Let’s put a better, more deserving war hero on the $20.

• The first Roger Ebert Film Festival since the beloved critic’s passing was a solemn, somber affair — with Ebert’s wife, Chaz, joined by Academy-Award winner Tilda Swinton for a moving musical tribute. I would like for this to happen at my funeral too. (via)

• Televangelist Matthew Hagee finally comes out publicly … against gay people coming out publicly. I’d always suspected that the younger Hagee was secretly pro-closet. It was brave of him to say so on television.

• I think Stephen Fry would be very pleased with this comparison. And now I’d kind of like to see him cast in a revival of 1776.

• And while we’re at John Fea’s blog … he asks, “Should the Democratic Party Dump Andrew Jackson?”

Yes. Yes they should. They should have a long time ago. Let the Republicans have him — make him the player to be named later in the same deal in which they claimed Andrew Johnson off of waivers.

And while we’re at it, let’s get him off the $20 bill, too. Replace him with Harriet Tubman. (Because can you come up with someone more deserving or more all-around awesome than Harriet Tubman? No. No you cannot.)

• The government is over-paying its government football coaches. After all, more than half the football coaches on the government payroll are losing more than half of their games. And half of all coaches are below average.

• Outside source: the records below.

(** * uWebSocketManager: rooms, connections, dispatch and relay

    A shallow embedding of [UWebSocketManager] (the connection gateway, the
    room registry, the custom handler table, the event dispatcher and the
    Redis relay bridge) together with the properties of its behaviour.

    Conventions of the embedding.
    - A JS [Map] is a [gmap], a JS [Set] a [gset]; iteration over either
      is iteration over [map_to_list] / [elements].  JS iterates in
      insertion order, the model in the order of the finite-map
      representation, so statements speak about which deliveries happen
      and how often, never about their relative order; two program
      states that differ only in such an order are one state of the
      model.
    - WebSocket objects are shared, mutable objects: the transport, the
      connection table and every handler see the same user data.  They
      live in an explicit store [wss], addressed by a reference [wsref].
    - Effects on the outside world (a frame sent to a socket, a message
      published on the relay channel, a custom handler being called, a
      write on a pending HTTP response) are collected in a trace.
    - Logging is not modelled. *)

From Stdlib Require Import ZArith String List.
From stdpp Require Import base option list strings gmap fin_maps fin_sets.

Local Open Scope string_scope.
Local Open Scope list_scope.
#[local] Set Warnings "-clear-no-such-hyp".

(** ** Data model (types.ts) *)

(** [id: string | number] *)
Inductive Ident :=
  | IdString (s : string)
  | IdNumber (n : Z).

Inductive EventType := Create | Update | Delete.

(** [RealtimeEventPayload.user] *)
Record EventUser := {
  eu_id : Ident;
  eu_email : option string;
  eu_collection : option string;
}.

(** [RealtimeEventPayload]; [doc] is an arbitrary JSON document, kept as
    its serialised text. *)
Record RealtimeEventPayload := {
  ev_type : EventType;
  ev_collection : string;
  ev_id : Ident;
  ev_doc : option string;
  ev_user : option EventUser;
  ev_timestamp : string;
}.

• Lying to school administrators about illegally bringing guns to school property? This kid sounds like Liberty University material! Give him a scholarship!

• Republicans are hoping that lying about Planned Parenthood won’t backfire disastrously like it did in the last election cycle.

• White evangelicals are hoping that lying about Planned Parenthood won’t continue to erode their souls and shrivel their hearts the way this habitual bearing of false witness has for the past three decades. (I’m very serious about the soul-eroding, heart-shriveling effect of this. Lying about “bad people” is really, really dangerous for one’s spiritual health.)

• If you don’t believe in democracy and voting, then the Benton County, Arkansas, Republican Party may be for you: “The 2nd amendment means nothing unless those in power believe you would have no problem simply walking up and shooting them if they got too far out of line and stopped responding as representatives.”

Don’t vote, shoot. Bullets, not ballots. You’ve gotta love it when the GOP and the NRA are quoting Chairman Mao.

• Arizona AG Tom Horne should resign, then run for mayor of Toronto.

Why is a minor traffic accident interesting? As it turns out, when Arizona’s attorney general hit another car and drove away without leaving a note, he very likely would have gotten away with it, except, unbeknownst to him, Horne was being followed by FBI agents who saw the incident and reported what happened.

And why were FBI agents following the state attorney general? Because federal law enforcement suspects [Tom] Horne may be guilty of breaking federal campaign finance laws, illegally coordinating with an outside political group.

What’s more, making this just a little more entertaining, the Arizona Republican drove away after hitting that other car in part because his passenger is one of his subordinates, with whom Horne has had an extra-marital affair.

Incidentally, Horne, ostensibly Arizona’s top law-enforcement official, initially lied about hitting the other car and declined to cooperate in the police investigation.

On the bright side for Horne: It seems he was sober at the time of the accident.